*EXERCISE DESCRIPTION*
Between the line containing "intros Hndf. apply Hnd2. rewrite Hf1." and the line containing "order of its" lies a run of lines; give that run again exactly, with both of those lines, and nothing else from the entries below.

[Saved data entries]
(** One call of [wl_resource_destroy] on a resource of a client. *)
Lemma wl_resource_destroy_step d a client cl c :
  quiet_destroy ->
  clients d !! client = Some cl ->
  heap d !! a = Some c ->
  plain_resource c ->
  exists d1,
    wl_resource_destroy d a client = Done d1 /\
    trace d1 = trace d ++ [t_destroy a client] /\
    posted d1 = posted d /\ next_alloc d1 = next_alloc d /\
    clients d1
    = (fun c => set_resource_list c
                  (filter (fun b => b ≠ a) (resource_list c))) <$> clients d /\
    (forall b, b <> a -> heap d1 !! b = heap d !! b) /\
    heap d1 !! a = match listener_at d a with
                   | Some _ => None
                   | None => Some c
                   end /\
    frame_list d1
    = match listener_at d a with
      | Some _ => filter (fun b => b ≠ a) (frame_list d)
      | None => frame_list d
      end.
Proof.
  intros Hq Hcl Hc Hplain. unfold wl_resource_destroy, listener_at.
  rewrite Hcl, Hc.
  destruct (plain_resource_destroy c Hplain)
    as [(li & -> & ->)|(r & n & -> & ->)].
  - eexists. split; [reflexivity|].
    cbn [cell_object_id Z.ltb Z.compare].
    unfold destroy_frame_listener_body.
    split; [done|]. split; [done|]. split; [done|]. split; [done|].
    split.
    { intros b Hb. cbn [heap set_heap]. by rewrite lookup_delete_ne. }
    split; [|done]. cbn [heap set_heap]. by rewrite lookup_delete_eq.
  - rewrite Hq. eexists. split; [reflexivity|].
    destruct (0 <? _); repeat split; done.
Qed.

Lemma destroy_resources_ok l : forall d client cl,
  quiet_destroy ->
  NoDup l ->
  clients d !! client = Some cl ->
  (forall a, a ∈ l -> exists c, heap d !! a = Some c /\ plain_resource c) ->
  exists d1,
    destroy_resources l d client = Done d1 /\
    trace d1 = trace d ++ map (fun a => t_destroy a client) l /\
    posted d1 = posted d /\ next_alloc d1 = next_alloc d /\
    clients d1
    = (fun c => set_resource_list c (unlink_all l (resource_list c)))
        <$> clients d /\
    (forall b, ~ (b ∈ l /\ is_Some (listener_at d b)) ->
               heap d1 !! b = heap d !! b) /\
    (forall b, b ∈ l -> is_Some (listener_at d b) -> heap d1 !! b = None) /\
    (forall b, b ∈ frame_list d1 <->
               b ∈ frame_list d /\ ~ (b ∈ l /\ is_Some (listener_at d b))) /\
    (NoDup (frame_list d) -> NoDup (frame_list d1)).
Proof.
  induction l as [|a l IH]; intros d client cl Hq Hnd Hcl Hl.
  - exists d. cbn [destroy_resources map]. rewrite app_nil_r.
    split; [done|]. split; [done|]. split; [done|]. split; [done|].
    split.
    { symmetry. rewrite <- (map_fmap_id (clients d)) at 2.
      apply map_fmap_ext. intros ? [] ?. done. }
    split; [done|].
    split. { intros b Hb. by apply elem_of_nil in Hb. }
    split; [|done].
    intros b. split; [|by intros [? _]].
    intros Hb. split; [done|]. intros [Hb' _]. by apply elem_of_nil in Hb'.
  - apply NoDup_cons in Hnd as [Ha Hnd].
    destruct (Hl a) as (c & Hc & Hplain); [left|].
    destruct (wl_resource_destroy_step d a client cl c Hq Hcl Hc Hplain)
      as (d1 & Hstep & Ht1 & Hp1 & Hn1 & Hcs1 & Hh1 & Hha1 & Hf1).
    cbn [destroy_resources]. rewrite Hstep. cbn [mbind result_bind].
    assert (Hsame : forall b, b <> a -> listener_at d1 b = listener_at d b).
    { intros b Hb. unfold listener_at. by rewrite Hh1. }
    destruct (IH d1 client
                (set_resource_list cl
                   (filter (fun b => b ≠ a) (resource_list cl))) Hq Hnd)
      as (d2 & Hrun & Ht & Hp & Hn & Hcs & Hkeep & Hgone & Hfl & Hnd2).
    { by rewrite Hcs1, lookup_fmap, Hcl. }
    { intros b Hb. destruct (Hl b) as (cb & Hcb & Hpb); [by right|].
      exists cb. split; [|done]. rewrite Hh1; [done|]. by intros ->. }
    exists d2. split; [done|].
    split. { rewrite Ht, Ht1, <- app_assoc. done. }
    split; [congruence|]. split; [congruence|].
    split.
    { rewrite Hcs, Hcs1, <- map_fmap_compose. apply map_fmap_ext.
      intros ? [] ?. done. }
    split.
    { intros b Hb. destruct (decide (b = a)) as [->|Hne].
      - rewrite Hkeep by (intros [? _]; done). rewrite Hha1.
        destruct (listener_at d a) eqn:E; [|done].
        exfalso. apply Hb. split; [left|]. rewrite ?E. by eexists.
      - rewrite Hkeep, Hh1; [done..|].
        intros [Hbl Hli]. apply Hb. split; [by right|].
        by rewrite <- Hsame. }
    split.
    { intros b Hb Hli. apply elem_of_cons in Hb as [->|Hb].
      - rewrite Hkeep by (intros [? _]; done). rewrite Hha1.
        by destruct Hli as [li ->].
      - assert (Hne : b <> a) by (by intros ->).
        apply Hgone; [done|]. by rewrite Hsame. }
    split.
    { intros b. rewrite Hfl. destruct (decide (b = a)) as [->|Hne].
      - rewrite Hf1. destruct (listener_at d a) eqn:E.
        + rewrite list_elem_of_filter. split; [intros [[? _] _]; done|].
          intros [_ Hno]. exfalso. apply Hno.
          split; [left|rewrite ?E; by eexists].
        + split.
          * intros [Hin _]. split; [done|]. intros [_ [? ?]].
            congruence.
          * intros [Hin _]. split; [done|]. by intros [? _].
      - rewrite (Hsame b Hne), elem_of_cons.
        assert (Hin : b ∈ frame_list d1 <-> b ∈ frame_list d).
        { rewrite Hf1. destruct (listener_at d a); [|done].
          rewrite list_elem_of_filter. tauto. }
        rewrite Hin. tauto. }
    intros Hndf. apply Hnd2. rewrite Hf1.
    destruct (listener_at d a); [by apply NoDup_filter|done].
Qed.

Lemma listener_at_cell d a li :
  listener_at d a = Some li <-> heap d !! a = Some (cell_frame_listener li).
Proof.
  unfold listener_at. destruct (heap d !! a) as [[]|]; split; congruence.
Qed.

(** X26.  A client whose socket fails is destroyed, and its frame
    listeners go with it.  On a read error [wl_client_connection_data]
    calls the destroy function of every resource of the client, in the
    order of its list, and removes the client.  The frame list loses the
    listeners of that client and keeps those of the others, and stays well
    formed: a later [wl_display_post_frame] returns, and posts to the
    clients that remain and nothing to the one that is gone. *)
Theorem lost_client_takes_its_listeners d client c io script fuel time :
  quiet_destroy ->
  frames_wf d -> listeners_owned d ->
  clients d !! client = Some c ->
  resources_wf d c ->
  client_socket c = io :: script ->
  io_received io = None ->
  exists d1 d2 disp,
    heap d !! display_object ≫= cell_as_object = Some disp /\
    wl_client_connection_data fuel d client WL_EVENT_READABLE = Done d1 /\
    clients d1 !! client = None /\
    (forall k, k <> client -> is_Some (clients d1 !! k) <->
                              is_Some (clients d !! k)) /\
    destroyed (trace d1) = destroyed (trace d) ++ resource_list c /\
    posted d1 = posted d /\
    (forall a li, listener_at d a = Some li ->
       (a ∈ frame_list d1 <->
        a ∈ frame_list d /\ listener_client li <> client) /\
       (listener_client li <> client -> listener_at d1 a = Some li)) /\
    frames_wf d1 /\
    wl_display_post_frame d1 time = Done d2 /\
    posted d2
    = posted d
      ++ map (key_event (object_id disp) time)
           (listeners d1 (frame_list d1)) /\
    Forall (fun li => listener_client li <> client)
      (listeners d1 (frame_list d1)).
Proof.
  intros Hq Hwf Hown Hc [Hnd Hres] Hsock Hrecv.
  destruct (wf_display d Hwf) as [disp Hdisp].
  unfold wl_client_connection_data, wl_connection_data.
  rewrite Hc, Hsock.
  change (Z.land WL_EVENT_READABLE WL_EVENT_READABLE =? 0) with false.
  change (Z.land WL_EVENT_READABLE WL_EVENT_WRITEABLE =? 0) with true.
  cbv iota.
  change (Z.lor WL_CONNECTION_READABLE 0) with 1.
  change (Z.land 1 WL_CONNECTION_WRITABLE =? 0) with true.
  change (Z.land 1 WL_CONNECTION_READABLE =? 0) with false.
  cbn [negb andb]. rewrite Hrecv. cbn [mbind result_bind Z.ltb Z.compare].
  set (c0 := set_client_socket c script). set (d0 := set_clients d _).
  assert (Hc0 : clients d0 !! client = Some c0).
  { subst d0. cbn [clients set_clients]. by rewrite lookup_insert_eq. }
  unfold wl_client_destroy. rewrite Hc0.
  change (resource_list c0) with (resource_list c).
  destruct (destroy_resources_ok (resource_list c) d0 client c0 Hq Hnd Hc0)
    as (d1 & Hrun & Ht & Hp & Hn & Hcs & Hkeep & Hgone & Hfl & Hndf).
  { intros a Ha. rewrite Forall_forall in Hres. specialize (Hres a Ha).
    change (heap d0) with (heap d).
    destruct (heap d !! a) as [cell|]; [|done]. by exists cell. }
  rewrite Hrun. cbn [mbind result_bind].
  set (d2 := set_clients d1 _).
  assert (Hlis0 : forall a, listener_at d0 a = listener_at d a) by done.
  (* who owns what *)
  assert (Hmine : forall a li,
            listener_at d a = Some li -> a ∈ resource_list c ->
            listener_client li = client).
  { intros a li Hli Ha. apply listener_at_cell in Hli.
    destruct (Hown a _ Hli) as [_ Hall]. symmetry. by apply (Hall client c). }
  assert (Htheirs : forall a li,
            listener_at d a = Some li -> a ∈ frame_list d ->
            listener_client li = client -> a ∈ resource_list c).
  { intros a li Hli Ha Hcl. apply listener_at_cell in Hli.
    destruct (Hown a _ Hli) as [Hin _]. specialize (Hin Ha).
    rewrite Hcl, Hc in Hin. done. }
  assert (Hheap2 : forall a li,
            listener_at d a = Some li -> listener_client li <> client ->
            listener_at d2 a = Some li).
  { intros a li Hli Hne. unfold listener_at. subst d2. cbn [heap set_clients].
    rewrite Hkeep; [exact Hli|].
    intros [Ha _]. apply Hne. by apply (Hmine a li). }
  assert (Hfl2 : forall a li, listener_at d a = Some li ->
            (a ∈ frame_list d2 <->
             a ∈ frame_list d /\ listener_client li <> client)).
  { intros a li Hli. subst d2. cbn [frame_list set_clients]. rewrite Hfl.
    change (frame_list d0) with (frame_list d). rewrite Hlis0, Hli.
    split.
    - intros [Ha Hno]. split; [done|]. intros Hcl. apply Hno.
      split; [|done]. by apply (Htheirs a li).
    - intros [Ha Hne]. split; [done|]. intros [Hin _]. apply Hne.
      by apply (Hmine a li). }
  assert (Hwf2 : frames_wf d2).
  { constructor.
    - subst d2. cbn [frame_list set_clients]. apply Hndf.
      exact (wf_nodup d Hwf).
    - intros a Ha.
      assert (Ha0 : a ∈ frame_list d).
      { subst d2. cbn [frame_list set_clients] in Ha.
        apply Hfl in Ha as [Ha _]. exact Ha. }
      destruct (wf_listeners d Hwf a Ha0) as (li & Hli & [cl Hcl]).
      apply (Hfl2 a li Hli) in Ha as [_ Hne].
      exists li. split; [by apply Hheap2|].
      subst d2. cbn [clients set_clients].
      rewrite lookup_delete_ne by done. rewrite Hcs, lookup_fmap.
      subst d0. cbn [clients set_clients].
      rewrite lookup_insert_ne by done. by rewrite Hcl.
    - subst d2. cbn [heap set_clients].
      rewrite Hkeep; [change (heap d0) with (heap d); by rewrite Hdisp|].
      intros [_ [li Hli]]. rewrite Hlis0 in Hli.
      apply listener_at_cell in Hli.
      destruct (heap d !! display_object) as [[]|]; done.
    - intros a [cell Hcell]. subst d2. cbn [heap next_alloc set_clients] in *.
      rewrite Hn. change (next_alloc d0) with (next_alloc d).
      apply (wf_fresh d Hwf).
      destruct (decide (a ∈ resource_list c /\ is_Some (listener_at d0 a)))
        as [[Ha Hli]|Hno].
      + by rewrite Hgone in Hcell.
      + rewrite Hkeep in Hcell by done. change (heap d0) with (heap d) in Hcell.
        by exists cell. }
  assert (Hdisp2 : heap d2 !! display_object ≫= cell_as_object = Some disp).
  { subst d2. cbn [heap set_clients].
    rewrite Hkeep; [change (heap d0) with (heap d); done|].
    intros [_ [li Hli]]. rewrite Hlis0 in Hli.
    apply listener_at_cell in Hli.
    destruct (heap d !! display_object) as [[]|]; done. }
  destruct (ServerFacts.post_frame_loop_ok (frame_list d2) d2 disp time
              (wf_nodup d2 Hwf2) (wf_listeners d2 Hwf2) Hdisp2)
    as (d3 & Hpost & Hposted & _).
  exists d2, d3, disp. split; [done|]. split; [done|].
  split. { subst d2. cbn [clients set_clients]. by rewrite lookup_delete_eq. }
  split.
  { intros k Hk. subst d2. cbn [clients set_clients].
    rewrite lookup_delete_ne by done. rewrite Hcs, lookup_fmap.
    subst d0. cbn [clients set_clients].
    rewrite lookup_insert_ne by done. by rewrite fmap_is_Some. }
  split.
  { subst d2. cbn [trace set_clients]. rewrite Ht.
    change (trace d0) with (trace d). rewrite ServerFacts.destroyed_app.
    f_equal. unfold destroyed. clear. induction (resource_list c) as [|a l IH];
      [done|]. csimpl. by rewrite IH. }
  split. { subst d2. cbn [posted set_clients]. by rewrite Hp. }
  split. { intros a li Hli. split; [by apply Hfl2|by apply Hheap2]. }
  split; [done|]. split; [exact Hpost|].
  split. { rewrite Hposted. subst d2. cbn [posted set_clients]. by rewrite Hp. }
  apply Forall_forall. intros li Hli. unfold listeners in Hli.
  apply list_elem_of_omap in Hli as (a & Ha & Hla).
  assert (Ha0 : a ∈ frame_list d).
  { subst d2. cbn [frame_list set_clients] in Ha.
    apply Hfl in Ha as [Ha _]. exact Ha. }
  destruct (wf_listeners d Hwf a Ha0) as (li0 & Hli0 & _).
  apply (Hfl2 a li0 Hli0) in Ha as [_ Hne].
  rewrite (Hheap2 a li0 Hli0 Hne) in Hla. by injection Hla as <-.
Qed.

*ANSWER TO THIS EXERCISE*
    intros Hndf. apply Hnd2. rewrite Hf1.
    destruct (listener_at d a); [by apply NoDup_filter|done].
Qed.

Lemma listener_at_cell d a li :
  listener_at d a = Some li <-> heap d !! a = Some (cell_frame_listener li).
Proof.
  unfold listener_at. destruct (heap d !! a) as [[]|]; split; congruence.
Qed.

(** X26.  A client whose socket fails is destroyed, and its frame
    listeners go with it.  On a read error [wl_client_connection_data]
    calls the destroy function of every resource of the client, in the
    order of its list, and removes the client.  The frame list loses the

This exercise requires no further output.